Picasso ou rien

Picasso ou rien
Sylvaine Jaoui
Rageot (romans), 2010

Copie conforme ?

par Michel Driol

Voilà un beau roman sur les relations humaines et sur les relations entre l’art et la réalité. Sur la mort et le deuil aussi.

C’est d’abord le beau portrait d’un ado (Jimi est collégien) saisi dans sa famille et ses relations avec quelques ami-e-s de son âge. Relations familiales parfois pénibles : son père –musicien de talent – est décédé d’un cancer, mais Jimi refuse d’une certaine façon d’accepter cette mort, parle à son père qui lui répond à travers ses dessins.  Sa mère tente de le réconcilier avec son grand-père paternel, qui s’est opposé en son temps à la vocation musicale de son fils, et s’est brouillé avec lui. Comment lui pardonner ? C’est aussi l’âge de la découverte de l’amour pour Lilas. C’est l’âge de l’amitié pour Roméo. C’est enfin l’âge où l’on se construit en s’opposant avec d’autres ados du même âge (une belle figure de brute – Solal).

Jimi est globalement entouré d’adultes bienveillants : sa mère, qui l’élève seule. Léo, qui lui apprendra le dessin. Les figures d’enseignants sont – loi du genre – plus diversifiées voire stéréotypées : le prof de maths est un homme, modèle de sadisme, la prof de français est une femme, compréhensive et fine… Reste l’absence de la figure paternelle, compensée dans l’imaginaire par Jimi… et la figure du grand père, statue du commandeur, ayant interdit à son fils de se lancer dans la musique, ayant rompu avec lui, et  dont la mère impose la présence à Jimi un soir par semaine.

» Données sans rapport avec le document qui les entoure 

(* ===== verification/Users.v ===== *)
(** * The users table and the user endpoints

    Models [src/internal/users/service.go] and [password.go], the queries of
    [src/internal/db/sqlc/users.sql.go] on the table that
    [src/internal/db/migrations/0001_create_users.sql] creates, and
    [src/internal/api/http/handler/user.go].  The table is the list of its rows in
    insertion order.  What PostgreSQL chooses is an argument of each query: the
    generated id, the clock, the order of rows [ORDER BY created_at DESC] leaves
    open, and faults.  [bcrypt] and [uuid.Parse] are parameters. *)
From stdpp Require Import base strings list gmap fin_maps sorting.
From Stdlib Require Import ZArith Lia Ascii.
From S2P Require Import Prelude GoStd.

(** ** The table and its queries *)

Definition UserRoleAdmin : string := "Admin".
Definition UserRoleUser : string := "User".

Record User : Type := mkUser {
  ID : bytes;                 (** the 16 bytes of the uuid *)
  Username : string;
  PasswordHash : string;
  Role : string;
  CreatedAt : Z;
  UpdatedAt : Z;
}.

#[export] Instance User_eq_dec : EqDecision User.
Proof. solve_decision. Defined.

Abbreviation Table := (list User).

(** How a query can go wrong beside its own conditions: the statement never runs
    or the database refuses it (a value its column cannot hold), or it took effect
    and the acknowledgement is lost. *)
Inductive db_fault : Type :=
  | NoFault
  | Refused (e : error)
  | LostReply (e : error).

(** [*pgconn.PgError] with a SQLSTATE code, and [errors.As] with [pgErr.Code]. *)
Definition PgError (code : string) : error := Sentinel ("SQLSTATE " +:+ code).
Definition is_pg_code (code : string) (err : error) : bool := errors_Is err (PgError code).
Definition ErrNoRows : error := Sentinel "no rows in result set".

Definition query {A} (f : db_fault) (m : M Table (result A)) : M Table (result A) :=
  match f with
  | NoFault => m
  | Refused e => mret (Err e)
  | LostReply e => _ ← m; mret (Err e)
  end.

(** [INSERT ... RETURNING]: [id] and [now] are the column defaults
    [gen_random_uuid()] and [NOW()].  The primary key and the [UNIQUE] username
    make a second row with either an error. *)
Definition CreateUser (f : db_fault) (id : bytes) (now : Z) (username hash role : string) :
    M Table (result User) :=
  query f (
    t ← get;
    if bool_decide (id ∈ ID <$> t) || bool_decide (username ∈ Username <$> t)
    then mret (Err (PgError "23505"))
    else
      let u := mkUser id username hash role now now in
      _ ← put (t ++ [u]);
      mret (Ok u)).
(* ===== verification/Router.v ===== *)
(** * The HTTP API

    Models [src/internal/api/http/router.go]: the table of routes with the
    middleware in front of each, and the application behind it, which composes the
    users table, the certificate and provisioning endpoints and the gRPC server;
    with the handlers of [src/internal/api/http/handler/admin.go] and [health.go].
    How gin finds the route of a request is a parameter. *)
From stdpp Require Import base strings list gmap fin_maps.
From Stdlib Require Import ZArith Lia Ascii.
From S2P Require Import Prelude GoStd Http ServerInterface ConnectionManager GrpcServer.
From S2P Require Import KeyStore FileSystem CertService CertHandler ProvisionHandler.
From S2P Require Import Users Auth Middleware.

(** ** Routes *)

Inductive endpoint : Type :=
  | Health_Check
  | Auth_Register
  | Auth_Login
  | User_DeleteUser
  | User_ListUsers
  | Admin_ListAgents
  | Cert_CreateAgentCertificate
  | Cert_GetAgentCertificate
  | Cert_DeleteAgentCertificate
  | Provision_CreateProvisionKey
  | Provision_ListProvisionKeys
  | Provision_RevokeProvisionKey
  | Provision_Provision.

Record Route : Type := mkRoute {
  rt_Method : string;
  rt_Path : string;
  rt_Chain : list middleware;
  rt_Endpoint : endpoint;
}.
(** An answered request stays as it is. *)
Lemma done_stable s w w' i m r :
  rtc (pstep s) w w' → ps_calls w !! i = Some (PCDone m r) → ps_calls w' !! i = Some (PCDone m r).
Proof.
  induction 1 as [w|w w1 w' Hs _ IH]; [done|]. intros Hi. apply IH.
  destruct Hs; simpl in *; try done; rewrite lookup_insert_ne; try done; congruence.
Qed.

(** ** Certificates made and deleted by administrators *)

(** The rest of the program, [a]'s certificate apart from deletion: the writes of
    [CreateAgentCertificate] for any agent, each a step (a request that fails
    between them stops there), and [DeleteAgentCert] of other agents. *)
Inductive with_admin (s : Service) (a : string) : psys → psys → Prop :=
  | wa_provisioning w w' : pstep s w w' → with_admin s a w w'
  | wa_directory p p' calls b v :
      ValidateAgentID b = None → on_disk (ensureDirectory (GetAgentCertPath s b)) p = Ret v p' →
      with_admin s a (mkPSys p calls) (mkPSys p' calls)
  | wa_cert p p' calls b c v :
      ValidateAgentID b = None → on_disk (writeCertToFile c (GetAgentCertPath s b)) p = Ret v p' →
      with_admin s a (mkPSys p calls) (mkPSys p' calls)
  | wa_key p p' calls b k v :
      ValidateAgentID b = None → on_disk (writeKeyToFile k (GetAgentKeyPath s b)) p = Ret v p' →
      with_admin s a (mkPSys p calls) (mkPSys p' calls)
  | wa_delete p p' calls b v :
      b ≠ a → ValidateAgentID b = None → on_disk (DeleteAgentCert s b) p = Ret v p' →
      with_admin s a (mkPSys p calls) (mkPSys p' calls).

(** What a request that is at [c] has, wherever it got it. *)
Definition call_shape (c : pcall) : Prop :=
  match c with
  | PCStart _ => True
  | PCValid _ a | PCMade _ a _ _ | PCRead _ a _ _ _ => ValidateAgentID a = None
  | PCDone (Some a) r => pr_Status r = 200%Z →
      ∃ c k ca, r = mkPReply 200 (PCertificate (mkProvisionResponse a (CertFile c) (KeyFile true k) ca))
  | PCDone None r => pr_Status r ≠ 200%Z
  end.

(** What the requests know of [a] while nobody deletes its certificate: a request that
    made one leaves it on disk, and there is one such request at most. *)
Record single (s : Service) (a : string) (w : psys) : Prop := {
  sg_keys : keys_valid (keyStore (ps_state w));
  sg_shape : ∀ j c, ps_calls w !! j = Some c → call_shape c;
  sg_disk : ∀ j c, ps_calls w !! j = Some c → made_for c = Some a →
    cert_on_disk s a (disk (ps_state w)) = true;
  sg_once : ∀ i j ci cj, ps_calls w !! i = Some ci → ps_calls w !! j = Some cj →
    made_for ci = Some a → made_for cj = Some a → i = j;
}.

Si le père de Jimi était musicien, Jimi est un dessinateur déjà talentueux pour son jeune âge. Ce talent, reconnu et accepté par son père de son vivant, Jimi le fait fructifier avec Léo, qui lui sert de guide. Masi, comme tous les artistes, il a sa période de doute, lorsqu’il s’agit de s’inscrire à un concours de mangas. Qui être ? Picasso ou rien ? ou soi-même ?

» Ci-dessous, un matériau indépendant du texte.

Lemma Provision_keys q rnd now p r p' :
  keys_valid (keyStore p) → Provision certs q rnd now p = Ret r p' → keys_valid (keyStore p').
Proof.
  intros Hv. unfold Provision. destruct certs as [s|]; [|by intros [= _ <-]].
  destruct q as [key|e]; [|by intros [= _ <-]]. intros E.
  pose proof (wp_Ret _ _ _ _ _ (Provision_spec s key rnd now p Hv) E) as (_ & _ & _).
  apply bind_Ret in E as (v & p1 & E1 & E). destruct (Validate_run key now (keyStore p)) as (v' & Ev & _).
  unfold in_keys, zoom in E1. rewrite Ev in E1. injection E1 as -> <-.
  destruct v as [pk|e]; [|by injection E as _ <-].
  apply bind_Ret in E as (made & p2 & E2 & E). unfold on_disk, zoom in E2.
  destruct (GenerateAgentCertIfNotExists _ _ _ _ _) as [x d| |]; [|done..]. injection E2 as -> <-.
  destruct made as [[[c k]|]|e]; [|by injection E as _ <-..].
  apply bind_Ret in E as (ca & p3 & E3 & E). unfold on_disk, zoom in E3.
  destruct (GetCACert s _) as [y d'| |]; [|done..]. injection E3 as -> <-.
  destruct ca as [b|e]; [|by injection E as _ <-].
  apply bind_Ret in E as ([] & p4 & E4 & E). injection E as _ <-. unfold in_keys, zoom in E4.
  destruct (MarkUsed key _) as [[] ks| |] eqn:Em; [|done..]. injection E4 as <-.
  by eapply keys_valid_used, Em.
Qed.

Lemma on_disk_keys {A} (m : M CertFS A) p r p' : on_disk m p = Ret r p' → keyStore p' = keyStore p.
Proof. unfold on_disk, zoom. destruct (m (disk p)); [|done..]. by intros [= _ <-]. Qed.

Lemma run_endpoint_ok `{!BcryptLaws bc} w q id ctx e (a : App ASM) r a' :
  users_ok (app_users a) → keys_valid (keyStore (app_prov a)) →
  run_endpoint bc jwt uuid_Parse config certs w q id ctx e a = Ret r a' →
  users_ok (app_users a') ∧ keys_valid (keyStore (app_prov a')) ∧ app_grpc a' = app_grpc a.
Proof.
  intros Hu Hk E. destruct e; cbn [run_endpoint] in E;
    try (apply in_users_Ret in E as (x & E & _ & -> & ->); split; [|done]);
    try (apply in_prov_Ret in E as (x & E & _ & -> & ->); split; [done|split; [|done]]).
  - injection E as _ <-. done.
  - by eapply Register_handler_ok.
  - by apply Login_handler_same in E as ->.
  - by eapply DeleteUser_handler_ok.
  - by apply ListUsers_handler_same in E as ->.
  - destruct (ListAgents_run (w_agents w) (connManager (app_grpc a))) as [l El].
    unfold mbind, M_bind, in_grpc, in_cm, zoom in E. rewrite El in E. injection E as _ <-. simpl.
    by destruct a as [? ? []].
  - by apply on_disk_keys in E as ->.
  - by apply on_disk_keys in E as ->.
  - by apply on_disk_keys in E as ->.
  - by apply (CreateProvisionKey_valid _ _ _ _ _ _ Hk E).
  - by injection E as _ <-.
  - by apply (RevokeProvisionKey_valid _ _ _ _ _ Hk E).
  - by eapply Provision_keys.
Qed.

Lemma app_ok_step `{!BcryptLaws bc, !GinLaws gin} a a' : app_ok a → app_step a a' → app_ok a'.
Proof.
  intros [Hu Hk Hc Hch] Hs. destruct Hs as [w q r a a' E|a cm E|a msg ch s E|a msg s E|a ch msg s E
    |a choice ch r s E|a order now n p E|a f].
  - destruct (serve_inv _ _ _ _ _ _ _ _ _ _ _ _ E) as [[-> _]|(rt & id & ctx & _ & _ & Er)]; [done|].
    destruct (run_endpoint_ok _ _ _ _ _ _ _ _ Hu Hk Er) as (Hu' & Hk' & Eg). split; rewrite ?Eg; done.
  - split; simpl; [done|done|by eapply cm_step_ok|]. destruct Hch. by split.
  - split; simpl; [done|done| |by eapply chans_ok_register]. by injection E as _ <-.
  - injection E as <-. split; simpl; [done..|]. destruct Hch as [H1 H2]. split; simpl; [done|].
    intros id ch [_ Hp]%lookup_delete_Some. by eapply H2.
  - split; simpl; [done|done| |by eapply chans_ok_deliver].
    unfold HandleResponse_deliver, mbind, M_bind, on_chan in E. destruct (respChs (app_grpc a) !! ch); [|done].
    destruct (ch_try_send msg c); [|done..]. by injection E as <-.
  - split; simpl; [done|done| |by eapply chans_ok_wait].
    destruct choice; [|injection E as _ <-; done..]. unfold wait_response, mbind, M_bind, on_chan in E.
    destruct (respChs (app_grpc a) !! ch); [|done]. destruct (ch_try_recv c) as [[m|] c'| |]; [|done..].
    by injection E as _ <-.
  - split; simpl; [done| |done|done]. unfold in_keys, zoom, cleanup in E.
    destruct (delete_where _ _ _) as [n' ks'| |] eqn:Ed; [|done..]. injection E as _ <-. simpl.
    by eapply keys_valid_deleted.
  - by split.
Qed.

Lemma app_ok_reachable `{!BcryptLaws bc, !GinLaws gin} a a' : app_ok a → rtc app_step a a' → app_ok a'.
Proof. intros Ha Hr. eapply (rtc_invariant app_step app_ok); [exact Hr|done|]. intros ??. apply app_ok_step. Qed.
End Work.

Lemma well_formed_ok e c fs r : well_formed e c fs r → app_ok (run_app r).
Proof.
  intros Hw. split; [apply Hw| | |].
  - intros key pk. by rewrite (wf_keys _ _ _ _ Hw), lookup_empty.
  - by eapply well_formed_reachable, rtc_refl.
  - split; [|intros id ch; by rewrite (wf_pending _ _ _ _ Hw), lookup_empty].
    intros ch d. rewrite (wf_chans _ _ _ _ Hw). by rewrite lookup_empty.
Qed.

(** ** Properties *)

(** C14: the server starts in a valid state, or not at all.  From a fresh process,
    [main] ends with exit code 1 exactly when a migration or the connection to the
    database fails, the certificates cannot be ensured, the port range is invalid
    or provisioning is enabled without TLS; otherwise it serves, with every component
    in its initial state.  From there, whatever requests are answered, whatever agents
    connect, disconnect and answer and whatever fails, the users' ids and names
    stay unique, the provisioning keys stay those of valid agents, connections, agent
    servers, listeners and ports keep corresponding, and the response channels
    stay open with at most one message; and the clean-up goroutine runs for ever if
    its interval is positive and crashes the process if it is not.  (That ids and
    names are unique in the table the server finds is what the PRIMARY KEY and
    UNIQUE constraints of the migration say.) *)
Theorem server_main_correct bc `{!BcryptLaws bc} jwt uuid_Parse gin `{!GinLaws gin} e c p :
  pr_grpc p = NewServer → listeners (m_net e) = ∅ → users_ok (m_users e) →
  wp (server_main e c) p (λ s p',
    match s with
    | Exited code => code = 1%Z ∧ cannot_start e c p
    | Serving r =>
        ¬ cannot_start e c p ∧ well_formed e c (pr_disk p) r ∧
        pr_log p' = pr_log p ++ set_up (m_db e) (Schema (DB_ c)) ∧
        (∀ a, rtc (app_step bc jwt uuid_Parse gin (JWT_ c) (run_certs r) (run_routes r)) (run_app r) a →
           app_ok a) ∧
        (∀ interval ticks ks, run_cleanup r = Some interval →
           if decide (0 < interval)%Z
           then wp (StartCleanup interval ticks) ks (λ _ ks', ks_keys ks' ⊆ ks_keys ks)
           else ∃ msg, StartCleanup interval ticks ks = Panic msg ks)
    end).
Proof.
  intros Hg Hn Hu. eapply wp_mono; [by apply server_main_spec|]. intros [code|r] p' H; [done|].
  destruct H as (H1 & Hw & H3). split_and!; [done..| |].
  - intros a Hr. eapply app_ok_reachable, Hr; [done..|]. by eapply well_formed_ok.
  - intros interval ticks ks _. case_decide; [by apply StartCleanup_spec|].
    eexists. apply StartCleanup_panics. lia.
Qed.

(** C35: a server and its configuration.  A server that cannot read or decode its
    configuration dies with the error before the database, the disk and the
    logger are touched; any other goes on with exactly what was decoded from the
    file [application.yaml] of the two directories and the environment, logging at
    the configured level, printing its configuration only at DEBUG, and then either
    exits with 1 for one of the reasons not to start or serves in a valid state. *)
Theorem server_boots lib e env l out zero p :
  pr_grpc p = NewServer → listeners (m_net e) = ∅ → users_ok (m_users e) →
  let dir := "./cmd/silo-proxy-server" in
  let env' := godotenv_Load lib env in
  let log_level c := Level_ (Log_ c) in
  let start := boot_server lib e (mkBoot zero env no_settings l out, p) in
  match ReadInConfig lib (init_settings dir), Unmarshal lib (init_settings dir) env' zero with
  | Some err, _ => start = Panic (Error err) (mkBoot zero env' (init_settings dir) l out, p)
  | None, (c, Some err) => start = Panic (Error err) (mkBoot c env' (init_settings dir) l out, p)
  | None, (c, None) =>
      ∃ s p', start = Ret s (mkBoot c env' (init_settings dir)
                               (mkLogger (level_of (log_level c)) (lg_Out l)) (out ++ printed lib log_level c), p') ∧
        match s with
        | Exited code => code = 1%Z ∧ cannot_start e c p
        | Serving r => ¬ cannot_start e c p ∧ well_formed e c (pr_disk p) r
        end
  end.
Proof.
  intros Hg Hn Hu. cbv zeta.
  rewrite boot_server_run. unfold server_InitConfig. rewrite InitConfig_run. cbv zeta.
  destruct (ReadInConfig lib _) as [err|]; [done|]. destruct (Unmarshal lib _ _ zero) as [c [err|]]; [done|].
  pose proof (server_main_spec e c p Hg Hn Hu) as (s & p' & E & H)%wp_run.
  exists s, p'. split; [|destruct s; naive_solver].
  unfold in_process, zoom. cbn [fst snd bt_config]. by rewrite E.
Qed.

Et, de ce fait, le roman est traversé par l’exploration des relations entre l’art et la réalité. C’est dans les dessins de Jimi que vit son père. C’est Lila qui sert de modèle féminin à Jimi. Ce sont de nombreuses allusions à la nouvelle de Marguerite Yourcenar, Comment Wang-fo fut sauvé. Mais c’est surtout, à fin, la façon dont Jimi réutilise des éléments de son propre vécu pour l’interpréter dans les différentes épreuves du concours de mangas. Rien de didactique dans ce roman, mais l’illustration, à travers un récit bien conduit, de certaines conceptions des rapports entre l’art et la réalité.